For $b=3$ the original fraction simplifies to $\frac{a^2 + 14}{3a}$ .

For that to be an integer, $a$ must be a factor of $14$ , and therefore we must have $a\in\{1,2,7,14\}$ . Each of these values does indeed yield an integer.

Thus there are four solutions: $(1,3)$ , $(2,3)$ , $(7,3)$ , $(14,3)$ and the answer is $\mathrm{(A)}$

Solution 2

Let's assume that $\frac{a}{b} + \frac{14b}{9a} = m$ We get

$9a^2 - 9mab + 14b^2 = 0$

Factoring this, we get $4$ equations-

$(3a-2b)(3a-7b) = 0$

$(3a-b)(3a-14b) = 0$

$(a-2b)(9a-7b) = 0$

$(a-b)(9a-14b) = 0$

(It's all negative, because if we had positive signs, $a$ would be the opposite sign of $b$ )
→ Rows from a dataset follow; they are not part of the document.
Lemma ncols_select_cols W index :
  length index = ncols W ->
  ncols (map (fun row => index_select tzero row index) W) = ncols W.
Proof.
  intro L. destruct W as [| r W]; [reflexivity |].
  unfold ncols in *. simpl in *. now rewrite index_select_length.
Qed.

Lemma ncols_select_rows W index :
  rectangular W -> Permutation index (seq 0 (nrows W)) ->
  ncols (index_select [] W index) = ncols W.
Proof.
  intros R P. destruct index as [| i t].
  - apply perm_seq_length in P. unfold nrows in P.
    destruct W; [reflexivity | discriminate].
  - unfold ncols at 1. simpl.
    assert (Hi : i < nrows W).
    { apply perm_in_range, in_range_Forall in P. now inversion P. }
    unfold rectangular in R. rewrite Forall_forall in R.
    apply R, nth_In, Hi.
Qed.

Lemma reorder_matrix_cols lin index :
  Permutation index (seq 0 (ncols (weight lin))) ->
  bias_fits lin (ncols (weight lin)) ->
  reorder_matrix lin index 1 = Some (select_cols lin index).
Proof.
  intros P B. pose proof (perm_seq_length P) as L.
  unfold reorder_matrix, index_select_2d, select_cols, bias_fits in *.
  rewrite (perm_in_range P). simpl bind.
  destruct (bias lin) as [b |]; simpl.
  - unfold index_select_1d. rewrite B, (perm_in_range P). simpl.
    rewrite index_select_length, L, Nat.eqb_refl. simpl.
    unfold same_shape, nrows. rewrite length_map, ncols_select_cols by exact L.
    now rewrite !Nat.eqb_refl.
  - unfold same_shape, nrows. rewrite length_map, ncols_select_cols by exact L.
    now rewrite !Nat.eqb_refl.
Qed.

Lemma reorder_matrix_rows lin index :
  Permutation index (seq 0 (nrows (weight lin))) ->
  rectangular (weight lin) ->
  reorder_matrix lin index 0 = Some (select_rows lin index).
Proof.
  intros P R. pose proof (perm_seq_length P) as L.
  unfold reorder_matrix, index_select_2d, select_rows.
  rewrite (perm_in_range P). simpl bind.
  assert (S : same_shape (index_select [] (weight lin) index) (weight lin)
              = true).
  { unfold same_shape. rewrite ncols_select_rows by assumption.
    unfold nrows at 1. rewrite index_select_length, L.
    now rewrite !Nat.eqb_refl. }
  destruct (bias lin); simpl; now rewrite S.
Qed.

(* ----------------------------------------------------------------- *)
(** *** Linear layers under a reordering *)

Lemma linear_fwd_length lin x :
  bias_fits lin (ncols (weight lin)) ->
  length (linear_fwd lin x) = ncols (weight lin).
Proof.
  unfold linear_fwd, bias_fits, vadd. intro B.
  destruct (bias lin) as [b |].
  - rewrite length_map, length_combine, length_map, length_seq, B.
    apply Nat.min_id.
  - now rewrite length_map, length_seq.
Qed.

Lemma column_select_cols W index j :
  j < length index ->
  column j (map (fun row => index_select tzero row index) W)
  = column (nth j index 0) W.
Proof.
  intro H. unfold column. rewrite map_map. apply map_ext. intro row.
  now apply nth_index_select.
Qed.

Lemma column_select_rows W index j :
  column j (index_select [] W index)
  = index_select tzero (column j W) index.
Proof.
  unfold column, index_select. rewrite !map_map. apply map_ext. intro i.
  rewrite <- (map_nth (fun row => nth j row tzero) W [] i).
  f_equal. now destruct j.
Qed.

Lemma vadd_index_select (y b : vec) index :
  length y = length b ->
  in_range (length y) index = true ->
  vadd (index_select tzero y index) (index_select tzero b index)
  = index_select tzero (vadd y b) index.
Proof.
  intros L H. unfold vadd.
  rewrite (index_select_combine tzero tzero y b index L).
  symmetry. apply index_select_map.
  now rewrite length_combine, <- L, Nat.min_id.
Qed.

(** Columns selected in the weight (and bias): the output is selected the
    same way. *)
Lemma linear_fwd_select_cols lin index x :
  Permutation index (seq 0 (ncols (weight lin))) ->
  bias_fits lin (ncols (weight lin)) ->
  linear_fwd (select_cols lin index) x
  = index_select tzero (linear_fwd lin x) index.
Proof.
  intros P B. pose proof (perm_seq_length P) as L.
  pose proof (perm_in_range P) as R.
  assert (Y : map (fun j => dot x (column j (weight (select_cols lin index))))
                  (seq 0 (ncols (weight (select_cols lin index))))
              = index_select tzero
                  (map (fun j => dot x (column j (weight lin)))
                       (seq 0 (ncols (weight lin)))) index).
  { simpl. rewrite ncols_select_cols by exact L. rewrite <- L.
    transitivity (map (fun k => dot x (column k (weight lin)))
                      (index_select 0 index (seq 0 (length index)))).
    - unfold index_select at 2. rewrite map_map. apply map_ext_in.
      intros j Hj. apply in_seq in Hj.
      rewrite column_select_cols by lia. reflexivity.
    - rewrite index_select_seq_all. unfold index_select.
      apply map_ext_in. intros k Hk.
      apply in_range_Forall in R. rewrite Forall_forall in R.
      rewrite L. symmetry. apply nth_map_seq. now apply R. }
  unfold linear_fwd. rewrite Y. unfold bias_fits in B. simpl.
  destruct (bias lin) as [b |]; simpl; [| reflexivity].
  apply vadd_index_select; now rewrite length_map, length_seq.
Qed.

(* ----------------------------------------------------------------- *)
(** *** Attention heads under a reordering *)

Lemma head_order_expand n a index :
  in_range n index = true ->
  concat (index_select [] (head_columns n a) index) = expand_heads a index.
Proof.
  intro H. apply in_range_Forall in H. rewrite Forall_forall in H.
  unfold expand_heads. rewrite flat_map_concat_map. f_equal.
  unfold index_select, head_columns. apply map_ext_in. intros h Hh.
  apply (nth_map_seq (fun h => seq (h * a) a)). now apply H.
Qed.

(** The attention block [reorder_head] leaves behind. *)
Definition select_heads (layer : MultiHeadAttention) (index : list nat)
  : MultiHeadAttention :=
  let idx := expand_heads (head_dim layer) index in
  {| num_heads := num_heads layer;
     head_dim := head_dim layer;
     q_proj := select_cols (q_proj layer) idx;
     k_proj := select_cols (k_proj layer) idx;
     v_proj := select_cols (v_proj layer) idx;
     out_proj := select_rows (out_proj layer) idx |}.

(** The projections are as wide as all heads together. *)
Definition proj_fits (lin : Linear) (w : nat) : Prop :=
  ncols (weight lin) = w /\ bias_fits lin w.

Definition attn_fits (layer : MultiHeadAttention) : Prop :=
  let w := num_heads layer * head_dim layer in
  proj_fits (q_proj layer) w /\ proj_fits (k_proj layer) w /\
  proj_fits (v_proj layer) w /\
  nrows (weight (out_proj layer)) = w /\
  rectangular (weight (out_proj layer)).

Lemma reorder_head_ok layer index :
  attn_fits layer ->
  Permutation index (seq 0 (num_heads layer)) ->
  reorder_head layer index = Some (select_heads layer index).
Proof.
  intros (Fq & Fk & Fv & Fo & Ro) P.
  pose proof (expand_heads_perm (head_dim layer) P) as PF.
  unfold reorder_head, select_heads.
  rewrite (perm_in_range P).
  rewrite head_order_expand by exact (perm_in_range P).
  destruct Fq as [Cq Bq], Fk as [Ck Bk], Fv as [Cv Bv].
  rewrite (@reorder_matrix_cols (q_proj layer)), (@reorder_matrix_cols (k_proj layer)),
    (@reorder_matrix_cols (v_proj layer)), (@reorder_matrix_rows (out_proj layer));
    simpl; congruence.
Qed.

(** The feed-forward block: [linear1] is as wide as [linear2] is high. *)
Definition ffn_fits (l : EncoderLayer) (d_ff : nat) : Prop :=
  proj_fits (linear1 l) d_ff /\
  nrows (weight (linear2 l)) = d_ff /\
  rectangular (weight (linear2 l)).

Section Preservation.

(** Summation does not depend on the order of the summands. *)
Hypothesis tadd_comm : forall x y, tadd x y = tadd y x.
Hypothesis tadd_assoc : forall x y z, tadd x (tadd y z) = tadd (tadd x y) z.

Lemma fold_right_tadd_perm (l l' : list T) :
  Permutation l l' -> fold_right tadd tzero l = fold_right tadd tzero l'.
Proof.
  induction 1 as [| a l l' _ IH | a b l | l l' l'' _ IH1 _ IH2]; simpl.
  - reflexivity.
  - now rewrite IH.
  - now rewrite !tadd_assoc, (tadd_comm a b).
  - now rewrite IH1.
Qed.

Lemma dot_index_select (x c : vec) index :
  length x = length c ->
  Permutation index (seq 0 (length x)) ->
  dot (index_select tzero x index) (index_select tzero c index) = dot x c.
Proof.
  intros L P. unfold dot.
  rewrite (index_select_combine tzero tzero x c index L).
  apply fold_right_tadd_perm, Permutation_map, index_select_perm.
  now rewrite length_combine, <- L, Nat.min_id.
Qed.

(** Rows selected in the weight and the input selected the same way: the
    output is unchanged. *)
Lemma linear_fwd_select_rows lin index x :
  Permutation index (seq 0 (nrows (weight lin))) ->
  rectangular (weight lin) ->
  length x = nrows (weight lin) ->
  linear_fwd (select_rows lin index) (index_select tzero x index)
  = linear_fwd lin x.
Proof.
  intros P R Lx. unfold linear_fwd. simpl.
  rewrite ncols_select_rows by assumption.
  replace (map (fun j => dot (index_select tzero x index)
                             (column j (index_select [] (weight lin) index)))
               (seq 0 (ncols (weight lin))))
    with (map (fun j => dot x (column j (weight lin)))
              (seq 0 (ncols (weight lin)))); [reflexivity |].
  apply map_ext. intro j. rewrite column_select_rows.
  symmetry. apply dot_index_select.
  - unfold column. now rewrite length_map.
  - now rewrite Lx.
Qed.

(** One head returns one row per query, as wide as the value rows. *)
Hypothesis attend_shape : forall a Q K V,
  length K = length Q -> length V = length Q ->
  Forall (fun r => length r = a) V ->
  length (attend Q K V) = length Q /\
  Forall (fun r => length r = a) (attend Q K V).

Lemma head_slice_length a h M : length (head_slice a h M) = length M.
Proof. apply length_map. Qed.

Lemma head_slice_rows a h M :
  Forall (fun r => length r = a) (head_slice a h M).
Proof.
  apply Forall_forall. intros r Hr. apply in_map_iff in Hr.
  destruct Hr as [row [<- _]]. now rewrite index_select_length, length_seq.
Qed.

(** The part of a reordered projection at position [p] is the part of
    the original projection that belongs to head [index[p]]. *)
Lemma head_slice_select_cols lin index a n p X :
  Permutation index (seq 0 n) ->
  proj_fits lin (n * a) -> p < n ->
  head_slice a p
    (map (linear_fwd (select_cols lin (expand_heads a index))) X)
  = head_slice a (nth p index 0) (map (linear_fwd lin) X).
Proof.
  intros P [C B] Hp. pose proof (expand_heads_perm a P) as PF.
  rewrite <- C in PF, B.
  unfold head_slice. rewrite !map_map. apply map_ext. intro x.
  rewrite linear_fwd_select_cols by assumption.
  rewrite index_select_compose.
  - rewrite expand_heads_block; [reflexivity |].
    now rewrite (perm_seq_length P).
  - rewrite (perm_seq_length PF), C.
    apply in_range_Forall, Forall_forall. intros i Hi.
    apply in_seq in Hi. nia.
Qed.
Now we look at these, and see that-

$3a=2b$

$3a=b$

$3a=7b$

$3a=14b$

$a=2b$

$9a=7b$

$a=b$

$9a=14b$

This gives us $8$ solutions, but we note that the middle term needs to give you back $9m$ .

For example, in the case

$(a-2b)(9a-7b)$ , the middle term is $-25ab$ , which is not equal by $-9m$ for any integer $m$ .

Similar reason for the fourth equation. This eliminates the last four solutions out of the above eight listed, giving us 4 solutions total $\mathrm {(A)}$

Solution 3

Let $u = \frac{a}{b}$ . Then the given equation becomes $u + \frac{14}{9u} = \frac{9u^2 + 14}{9u}$ .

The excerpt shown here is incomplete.